Figure 1.

Effect of the lack of ApcC in Synechocystis cells. (A) The Synechocystis PBS. Six PC rods radiate from the core formed by three APC cylinders. A basal cylinder is shown where the position of the trimers containing ApcD or ApcE/ApcF is indicated. The position of ApcC is also given. (B) Purified PBSs (0.012 µM) from WT (black) and ΔapcC mutant (fuchsia) were incubated with two different concentrations of pre-photoactivated OCP giving a final ratio of 20 (closed symbols) or 8 (open symbols) OCP per PBS. The decrease of fluorescence induced in 0.5 M phosphate buffer at 23°C under strong blue light (900 μmol m⁻² s⁻¹) is shown (three biologically independent experiments). The error bars are not shown for clarity. (C) Decrease of maximal fluorescence induced by strong blue light in cells. WT (black) and ΔapcC (fuchsia) Synechocystis cells were adapted to low blue light (80 µmol photons s⁻¹ m⁻²) and then illuminated with strong blue light (1,200 µmol photons s⁻¹ m⁻²) causing a decrease in fluorescence (Fm′).

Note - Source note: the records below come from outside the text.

(* ===== verification/StreamFaultWitnesses.v ===== *)
(** Concrete runs of [StreamFaultProps]: a writer that fills up, and a reader
    that stalls in the middle. *)

From S2P Require Import Prelude GoError IO Crypto Format Chunks ChunkSpec Errors Pb Client Kem Stream.
From S2P Require Import StreamAgree StreamLemmas StreamFaults StreamReaders StreamFaultProps Concrete.

(** ** A writer that fills up *)

#[local] Instance logged : Platform (@B toy_grpc) := recorded (mem_platform (@B toy_grpc)).
#[local] Instance logged_circl : Circl logged := recorded_circl _ toy_circl.

(** Room for the header and the first record of [hello] in pieces of two bytes. *)
Definition w_small : world logged :=
  World (P := logged) (mkReader 1 (str "hello"), []) (mkWriter (Some 90%nat) [], []) (0, []) [] 0.

Definition encrypt_hello : entry_call (Gr := toy_grpc) := Call_EncryptAEAD SuiteAES256GCM GenerateCEK 2.

Lemma faults_reported_witness :
  (entry_run 6 encrypt_hello w_small).1 = Err (Foreign 1) /\
  exists t, traced w_small t (entry_run 6 encrypt_hello w_small).2 /\ faulted t (Foreign 1).
Proof.
  destruct (entry_run 6 encrypt_hello w_small) as [r w'] eqn:E.
  pose proof E as E'. vm_compute in E'. cbn [fst snd].
  destruct (faults_reported 6 encrypt_hello w_small w' r E) as (t & Ht & Hr & _).
  assert (r = Err (Foreign 1)) as -> by (apply (f_equal fst) in E'; symmetry; exact E').
  split; [done|]. exists t. split; [done|].
  destruct Hr as [(_ & Hf & _)|(e & [= <-] & Hf)]; [|exact Hf].
  apply traced_writes in Ht. apply (f_equal snd) in E'. cbn [snd] in E'. rewrite <-E' in Ht.
  cbn in Ht. rewrite <-Ht in Hf. repeat (apply Forall_cons in Hf as [? Hf]; try done).
Defined.

(** ** A reader that stalls in the middle *)

(** A reader that follows a script: each entry is what one call delivers, cut
    to the buffer. *)
Definition script_Read (s : list bytes) (n : nat) : bytes * option error * list bytes :=
  match s with
  | [] => ([], Some EOF, [])
  | d :: s => if decide (length d <= n)%nat then (d, None, s) else (take n d, None, drop n d :: s)
  end.

Definition scripted : Platform () := {|
  R := list bytes;
  W := mem_writer;
  G := Z;
  Read := script_Read;
  Write := mem_Write;
  written := wr_bytes;
  rand_Read := mem_rand;
|}.

Lemma scripted_laws : PlatformLaws scripted.
Proof. split; [apply (mem_platform_laws ())|apply (mem_platform_laws ())]. Qed.

#[local] Instance script_log : Platform () := recorded scripted.
#[local] Instance script_log_laws : PlatformLaws script_log := recorded_laws scripted (PL := scripted_laws).

(** The toy KEM, with coins made of the public key. *)
#[local] Instance script_circl : Circl script_log := {
  Scheme := toy_scheme;
  KemPublicKey := bytes;
  KemPrivateKey := bytes;
  mlkem512_Scheme := Toy512;
  mlkem768_Scheme := Toy768;
  mlkem1024_Scheme := Toy1024;
  SeedSize _ := 64;
  DeriveKeyPair _ seed := (seed, seed);
  UnmarshalBinaryPublicKey _ b := if decide (len b = 64) then Ok b else Err (Foreign 2);
  MarshalBinary pk := Ok pk;
  Encapsulate s pk g :=
    let ss := be_put 32 (checksum pk) in (Ok (ss ++ replicate (toy_ct_len s - 32) x00, ss), g);
  Decapsulate _ sk ct := Ok (take 32 ct);
}.

#[local] Instance script_circl_laws : CirclLaws script_circl.
Proof.
  split.
  - intros scheme seed pk sk Hs [= <- <-]. exists seed. cbn in *. by rewrite decide_True.
  - intros scheme pk g Hg. by eexists _, _, g.
  - intros scheme seed pk sk g ct ss g' Hs [= <- <-] [= <- <- <-]. reflexivity.
  - intros pk g ct ss g'. split_and!; intros [= <- <- <-]; reflexivity.
Qed.

Lemma script_within_buffer : within_buffer (P := script_log).
Proof.
  intros [s l] n d e r'. cbn. destruct s as [|d0 s]; cbn; [by intros [= <- <- <-]; simpl; lia|].
  case_decide; intros [= <- <- <-]; [done|]. rewrite length_take. lia.
Qed.

(** [hel], then nothing for once, then [lo]. *)
Definition w_stalls : world script_log :=
  World (P := script_log) ([str "hel"; []; str "lo"], []) (mkWriter None [], []) (0, []) [] ().

Lemma encrypt_any_reader_witness :
  exists key w', EncryptAEAD 6 SuiteAES256GCM GenerateCEK 4 w_stalls = (Ok key, w') /\
    forall v : world script_log, delivers (w_src v) (written (w_dst w')) -> reliable (w_dst v) ->
      exists v', DecryptAEAD 200 key v = (Err ErrAuthFailed, v').
Proof.
  destruct (EncryptAEAD 6 SuiteAES256GCM GenerateCEK 4 w_stalls) as [r w'] eqn:E.
  pose proof E as E'. vm_compute in E'. destruct r as [key|e]; [|by apply (f_equal fst) in E'].
  exists key, w'. split; [done|]. intros v Hv Hd.
  destruct (encrypt_any_reader 6 SuiteAES256GCM 4 w_stalls w' script_within_buffer) as [Hany _].
  destruct (Hany GenerateCEK key E) as (evs & out & Hr & W & Hdec).
  change (reads (w_src w_stalls)) with (@nil read_event) in Hr.
  change (written (w_dst w_stalls)) with (@nil byte) in W. cbn [app] in Hr, W.
  specialize (Hdec 200%nat v). rewrite <-W, <-Hr in Hdec.
  apply (f_equal snd) in E'. cbn [snd] in E'. rewrite <-E' in *.
  apply Hdec; [vm_compute; lia|done|done].
Defined.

The ratio PC to chlorophyll was similar in WT and ΔapcC cells. Three biologically independent experiments were performed. The error bars represent sd. The complete PAM traces are shown in Supplemental Figure S1. (D) Coomassie Brilliant Blue and immunoblot detection of OCP in membrane-PBS fractions purified from WT and ΔapcC mutant. For each lane, 2 µg of chlorophyll was loaded. The detection of OCP in other PBS mutants is shown in Supplemental Figure S2. (E) Induction of fluorescence in dark-adapted (closed symbols) and in high-light exposed (open symbols) WT (black squares) and ΔapcC mutant (fuchsia circles) cells in the presence of DCMU (10 µM) and DBMIB (10 µM). A representative experiment is shown. The measurements were repeated with three independent biological replicates. Inset: Absorbance spectra of WT (black) and mutant (fuchsia) cells used in this experiment. The ratio PC to chlorophyll was similar in WT and ΔapcC cells.